Research Training Group ALOP’s Mercator Fellow, Prof. Dr. Matthias Heinkenschloss of Rice University, will present a special lecture on Wednesday, June 17, 2020 at 16:15 local time via ZOOM. You may enter the waiting area beginning at 16:00. The presentation will take appr. 1 hour.
Prof. Heinkenschloss will speak on the topic of
Numerical Solution of Risk-Averse PDE-Constrained Optimization Problems
This talk gives a unified presentation of several recent optimization approaches for solving risk-averse partial differential equation constrained optimization problems and addresses a numerical issue that arises in (semismooth) Newton methods used to solve subproblems in each of these approaches. Risk-averse optimization problems arise, for example, in engineering applications when one seeks to maximize the performance of, or minimize the costs of a system under uncertainty. Whereas risk-neutral formulations optimize the average costs or performance, risk-averse formulations penalize high-cost, rare-events, which yield excessively high costs or low performance. Risk-averse objectives like the Conditional Value-at-Risk (CVaR) are notoriously expensive to optimize due to their non-smooth nature and the inherent expense in sampling rare-events.

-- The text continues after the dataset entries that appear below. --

(** ** Boundary conditions *)

(** The matrix that [computeInverseMatrixBoundaryConditions] assembles
    before it inverts it. *)
Definition matrixBoundaryConditions (initialValueAlpha finalValueAlpha : R)
    (s : ExposinsShaping) : MatrixXd :=
  let radial :=
    forLoop 6 (fun i m =>
      let index := if Nat.leb 2 i then (i + 1)%nat else i in
      let m := assignEntry 0 i
                 (componentCurrentValue radialFunction index (initialAzimuthAngle_ s)) m in
      let m := assignEntry 1 i
                 (componentCurrentValue radialFunction index (finalAzimuthAngle_ s)) m in
      let m := assignEntry 2 i
                 (componentFirstDerivative radialFunction index (initialAzimuthAngle_ s)) m in
      let m := assignEntry 3 i
                 (componentFirstDerivative radialFunction index (finalAzimuthAngle_ s)) m in
      let m := assignEntry 4 i
                 (- std.pow (coeff (initialStateSphericalCoordinates_ s) 0) 2
                  * componentSecondDerivative radialFunction index (initialAzimuthAngle_ s)) m in
      assignEntry 5 i
        (- std.pow (coeff (finalStateSphericalCoordinates_ s) 0) 2
         * componentSecondDerivative radialFunction index (finalAzimuthAngle_ s)) m)
      (Zero 10 10) in
  forLoop 4 (fun i m =>
    let m := assignEntry 4 (i + 6)
               (initialValueAlpha
                * componentSecondDerivative elevationFunction i (initialAzimuthAngle_ s)) m in
    let m := assignEntry 5 (i + 6)
               (finalValueAlpha
                * componentSecondDerivative elevationFunction i (finalAzimuthAngle_ s)) m in
    let m := assignEntry 6 (i + 6)
               (componentCurrentValue elevationFunction i (initialAzimuthAngle_ s)) m in
    let m := assignEntry 7 (i + 6)
               (componentCurrentValue elevationFunction i (finalAzimuthAngle_ s)) m in
    let m := assignEntry 8 (i + 6)
               (componentFirstDerivative elevationFunction i (initialAzimuthAngle_ s)) m in
    assignEntry 9 (i + 6)
      (componentFirstDerivative elevationFunction i (finalAzimuthAngle_ s)) m)
    radial.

This talk focusses on the CVaR risk measure and studies recent optimization approaches which either directly smooth the CVaR or are based on a reformulation as a smooth inequality constrained problem, such as log-barrier or augmented Lagrangian approaches. It is shown that all considered approaches solve the CVaR optimization problem by solving a sequence of smoothed CVaR optimization problems. Furthermore, a computationally inexpensive modification of (semismooth) Newton methods is introduced that alleviates numerical issues arising from near rank deficient Hessians and inconsistent quadratic models that can arise in the smoothed CVaR subproblems.
This talk is based on joint work with Mae Markowski.
The ZOOM access link will be forwarded via Email.